Newcourt Retirement Fund Managers specialize in self-invested pension contracts and is one of a small number of companies approved by the Pensions Board and Revenue Commissioners to provide a Self Invested PRSA contract.
TerraAlto supported them in their migration of business systems to AWS and provide ongoing managed services for their AWS environments.
Trend Micro Deep Security SAAS on the AWS Marketplace is our preferred instance level anti-malware, intrusion prevention and file integrity solution in AWS environments. Especially the AWS Marketplace integrated SAAS option with instance hour and instance type based pricing.
A critical part of our client requirement is tracking and remediation of instances that are not managed by Trend Micro Deep Security in their environments. There are numerous alerting option in the TMDS management console but for some reason this does not include alerting on unmanaged instances.

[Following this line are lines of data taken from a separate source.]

(** X25.  Whatever the file holds, an import leaves the transactions of
    the store as they were, or, when the user confirmed and the file held
    an array, puts that array in their place and tells how many
    transactions were restored.  Nothing is merged, and nothing changes
    without the confirmation. *)
Theorem import_keeps_or_replaces
    (json : JSON) (confirmed : bool) (file : option string) (w : World) :
  let w' :=
    Analytics.handleFileChange json (Some App.handleImportData) confirmed
      file w in
  transactions w' = transactions w
  \/ (confirmed = true
      /\ exists (content : string) (parsedData : list JSValue),
           file = Some content
           /\ JSON_parse json content = Some (JArray parsedData)
           /\ transactions w' = parsedData
           /\ alerts w'
              = (alerts w ++ [AlertRestored (List.length parsedData)])%list).
Proof.
  cbv zeta. unfold Analytics.handleFileChange.
  destruct file as [content|]; [|now left].
  destruct (JSON_parse json content) as [[| | | |parsedData|]|] eqn:Hparse;
    try (now left).
  destruct (Analytics.wrongFormat parsedData) as [[]|[|]]; try (now left).
  destruct confirmed; [|now left].
  right. split; [reflexivity|]. exists content, parsedData.
  repeat split; assumption.
Qed.

(** X26.  Only the first element of the array of the file is looked at:
    when its amount and its date are truthy and the user confirms, the
    whole array is handed to [onImportData] as it is, whatever the other
    elements are, [null] included. *)
Theorem import_checks_first_element_only
    (json : JSON) (onImportData : list JSValue -> World -> World)
    (content : string) (first : JSValue) (rest : list JSValue)
    (a d : option JSValue) (w : World) :
  JSON_parse json content = Some (JArray (first :: rest)) ->
  JS.getProp first "amount" = inr a -> JS.truthy a = true ->
  JS.getProp first "date" = inr d -> JS.truthy d = true ->
  Analytics.handleFileChange json (Some onImportData) true (Some content) w
  = onImportData (first :: rest) w.
Proof.
  intros Hparse Ha Hta Hd Htd. unfold Analytics.handleFileChange.
  rewrite Hparse. unfold Analytics.wrongFormat. rewrite Ha, Hta.
  cbn [negb]. rewrite Hd, Htd. reflexivity.
Qed.

Example import_checks_first_element_only_witness :
  let first :=
    JS.ofTransaction (mkTransaction "1" 100 expense food "2024-02-01" "") in
  let rest := [JNull; JString "x"; JObject [("amount", JBool false)]] in
  let content := JSONText.stringify (JArray (first :: rest)) in
  Analytics.handleFileChange JSONText.codec (Some App.handleImportData) true
    (Some content) (mkWorld [] [])
  = App.handleImportData (first :: rest) (mkWorld [] []).
Proof.
  intros first rest content.
  apply (import_checks_first_element_only JSONText.codec
           App.handleImportData content first rest
           (Some (JNumber 100)) (Some (JString "2024-02-01"))).
  - vm_compute. reflexivity.
  - reflexivity.
  - reflexivity.
  - reflexivity.
  - reflexivity.
Defined.

End ImportSafety.

Section Trend.
Import Analytics.
Local Open Scope Q_scope.

Lemma percentChange_sign (title labelPrev labelCur : string)
    (current previous : Q) :
  0 <= previous -> 0 <= current ->
  let percent :=
    percentChange (createCompData title current previous labelPrev labelCur)
  in
  (previous < current -> 0 < percent)
  /\ (current < previous -> percent < 0)
  /\ (current == previous -> percent == 0).
Proof.
  intros Hp Hc. cbv zeta. unfold createCompData. cbn [percentChange].
  destruct (Qle_bool previous 0) eqn:E; cbn [negb].
  - apply Qle_bool_iff in E.
    assert (Hp0 : previous == 0) by lra.
    destruct (Qle_bool current 0) eqn:E'; cbn [negb].
    + apply Qle_bool_iff in E'. repeat split; intros; lra.
    + assert (~ current <= 0)
        by (intro H; apply Qle_bool_iff in H; congruence).
      unfold inject_Z. repeat split; intros; lra.
  - assert (Hpos : 0 < previous).
    { apply Qnot_le_lt. intro H. apply Qle_bool_iff in H. congruence. }
    unfold Qdiv. pose proof (Qinv_lt_0_compat _ Hpos) as Hinv.
    set (x := / previous) in *.
    assert (H100 : inject_Z 100 == 100) by reflexivity.
    rewrite H100.
    repeat split; intro H.
    + assert (0 < (current - previous) * x)
        by (apply Qmult_lt_0_compat; lra).
      lra.
    + assert (0 < (previous - current) * x)
        by (apply Qmult_lt_0_compat; lra).
      lra.
    + assert (Hz : current - previous == 0) by lra.
      rewrite Hz. lra.
Qed.

(** X27.  The badge of a comparison card, for sums that are not negative:
    it shows an increase when the current sum is above the previous one, a
    decrease when it is below, and no change when the two are equal. *)
Theorem trend_follows_the_change (title labelPrev labelCur : string)
    (current previous : Q) :
  0 <= previous -> 0 <= current ->
  let percent :=
    percentChange (createCompData title current previous labelPrev labelCur)
  in
  (previous < current -> renderTrend percent = Increase (Qabs percent))
  /\ (current < previous -> renderTrend percent = Decrease (Qabs percent))
  /\ (current == previous -> renderTrend percent = Unchanged).
Proof.
  intros Hp Hc.
  destruct (percentChange_sign title labelPrev labelCur current previous
              Hp Hc) as (Hup & Hdown & Hsame).
  cbv zeta in *.
  set (percent := percentChange
                    (createCompData title current previous labelPrev
                       labelCur)) in *.
  unfold renderTrend. repeat split; intro H.
  - specialize (Hup H).
    destruct (Qeq_bool percent 0) eqn:E;
      [apply Qeq_bool_iff in E; lra|].
    destruct (Qle_bool percent 0) eqn:E';
      [apply Qle_bool_iff in E'; lra|reflexivity].
  - specialize (Hdown H).
    destruct (Qeq_bool percent 0) eqn:E;
      [apply Qeq_bool_iff in E; lra|].
    destruct (Qle_bool percent 0) eqn:E'; [reflexivity|].
    assert (percent <= 0) by lra. apply Qle_bool_iff in H0. congruence.
  - specialize (Hsame H). apply Qeq_bool_iff in Hsame. now rewrite Hsame.
Qed.

Example trend_follows_the_change_witness :
  let percent := percentChange (createCompData "" 150 100 "" "") in
  (100 < 150 -> renderTrend percent = Increase (Qabs percent))
  /\ (150 < 100 -> renderTrend percent = Decrease (Qabs percent))
  /\ (150 == 100 -> renderTrend percent = Unchanged).
Proof.
  apply (trend_follows_the_change "" "" "" 150 100); discriminate.
Defined.

End Trend.

Section Agreement.
Import Analytics.

Lemma filter_comm {A : Type} (f g : A -> bool) (l : list A) :
  filter f (filter g l) = filter g (filter f l).
Proof.
  induction l as [|x l IH]; simpl; [reflexivity|].
  destruct (f x) eqn:Ef, (g x) eqn:Eg; simpl; rewrite ?Ef, ?Eg, IH;
    reflexivity.
Qed.

(** X28.  The dashboard and the analytics agree on the spending of the
    month: when the selection holds the category of every expense, the
    total of the period 'month' is the dashboard's expense of the current
    month. *)
Theorem dashboard_agrees_with_month_view
    (clk : JSDate.Clock) (transactions : list Transaction)
    (selectedCategories : list Category) (startDate endDate : string) :
  (forall t, In t transactions -> type t = expense ->
             includes selectedCategories (category t) = true) ->
  pd_total (processedData clk transactions month selectedCategories
              startDate endDate)
  = Dashboard.totalExpense (Dashboard.thisMonthTrans clk transactions).
Proof.
  intro Hsel. unfold processedData, filterByPeriod. cbn [pd_total].
  unfold Dashboard.totalExpense, Dashboard.thisMonthTrans, filterExpenses.
  f_equal. rewrite filter_comm.
  apply filter_ext_in. intros t Hin. apply filter_In in Hin.
  destruct Hin as [Hin _].
  destruct (type t) eqn:Ety; cbn [TransactionType_eqb andb];
    [|reflexivity].
  now apply Hsel.
Qed.

Example dashboard_agrees_with_month_view_witness :
  let clk := JSDate.mkClock 1704888000000 25200000 in
  let transactions :=
    [ mkTransaction "1" 100 expense food "2024-01-05" "";
      mkTransaction "2" 900 income income_category "2024-01-06" "";
      mkTransaction "3" 50 expense other "2023-12-31" "" ] in
  pd_total (processedData clk transactions month EXPENSE_CATEGORIES "" "")
  = Dashboard.totalExpense (Dashboard.thisMonthTrans clk transactions).
Proof.
  intros clk transactions. apply dashboard_agrees_with_month_view.
  intros t [<-|[<-|[<-|[]]]] Hty; try discriminate Hty; reflexivity.
Defined.

End Agreement.

(** ** The time series *)

Section TimeSeries.

Import JSDate Analytics.

Lemma getTime_setTime (acc : TimeTotals) (k k' : string) (v : Z) :
  getTime (setTime acc k v) k'
  = if String.eqb k k' then Some v else getTime acc k'.
Proof.
  induction acc as [|[k0 v0] acc IH]; simpl.
  - reflexivity.
  - destruct (String.eqb k0 k) eqn:E0; simpl.
    + apply String.eqb_eq in E0. subst k0.
      destruct (String.eqb k k'); reflexivity.
    + rewrite IH. destruct (String.eqb k0 k') eqn:E1; [|reflexivity].
      apply String.eqb_eq in E1. subst k0.
      now rewrite String.eqb_sym, E0.
Qed.

Lemma getTime_None (acc : TimeTotals) (k : string) :
  getTime acc k = None <-> ~ In k (map fst acc).
Proof.
  induction acc as [|[k0 v0] acc IH]; simpl.
  - split; [intros _ []|reflexivity].
  - destruct (String.eqb k0 k) eqn:E.
    + apply String.eqb_eq in E. subst k0. split; [discriminate|].
      intro H. destruct H. now left.
    + apply String.eqb_neq in E. rewrite IH. tauto.
Qed.

Lemma setTime_keys (acc : TimeTotals) (k : string) (v : Z) :
  map fst (setTime acc k v)
  = match getTime acc k with
    | Some _ => map fst acc
    | None => map fst acc ++ [k]
    end.
Proof.
  induction acc as [|[k0 v0] acc IH]; simpl; [reflexivity|].
  destruct (String.eqb k0 k); simpl; [reflexivity|].
  rewrite IH. now destruct (getTime acc k).
Qed.

Lemma setTime_keys_NoDup (acc : TimeTotals) (k : string) (v : Z) :
  NoDup (map fst acc) -> NoDup (map fst (setTime acc k v)).
Proof.
  intro H. rewrite setTime_keys.
  destruct (getTime acc k) eqn:E; [exact H|].
  apply getTime_None in E.
  apply NoDup_app; [exact H|repeat constructor; intros []|].
  intros x Hx [<-|[]]. contradiction.
Qed.

Lemma getTime_In (acc : TimeTotals) (k : string) (v : Z) :
  NoDup (map fst acc) -> (In (k, v) acc <-> getTime acc k = Some v).
Proof.
  induction acc as [|[k0 v0] acc IH]; simpl; intro Hnd.
  - split; [intros []|discriminate].
  - inversion Hnd as [|? ? Hnotin Hnd']; subst.
    destruct (String.eqb k0 k) eqn:E.
    + apply String.eqb_eq in E. subst k0. split.
      * intros [[= ->]|Hin]; [reflexivity|].
        destruct Hnotin. apply in_map_iff. now exists (k, v).
      * intros [= ->]. now left.
    + rewrite <- (IH Hnd'). split; [|now right].
      intros [[= -> ->]|Hin]; [|exact Hin].
      rewrite String.eqb_refl in E. discriminate.
Qed.

Variable clk : Clock.
Variable isMonthlyGrouping : bool.

Lemma fold_addToTime_None (l : list Transaction) :
  fold_left (addToTime clk isMonthlyGrouping) l None = None.
Proof. induction l as [|t l IH]; simpl; [reflexivity|exact IH]. Qed.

As part of our managed service we needed to address this gap.
Solution
- Use the Trend Micro Deep Security Python based API.
- Implement a Lambda function that uses the API to query for unmanaged instances, stores this information in a DynamoDB table, sends a security incident alert and when the incident is resolves updates the status of the instance in the Lambda table.
- Above is deployed with Cloudformation and SAM framework.
Challenges
Some of the challenges involved in this project were to:
- Avoiding multiple security incidents and or alerts being created for the same unmanaged instance.
- Authentication of Lambda against the TMDS API.
Benefits Delivered
- Remove the need for manual verification against list unmanaged instances for TMDS.
- Address client compliance requirements for anti-malware and intrusion prevention. Thus eliminating internal manual activities and resource allocation for this purpose.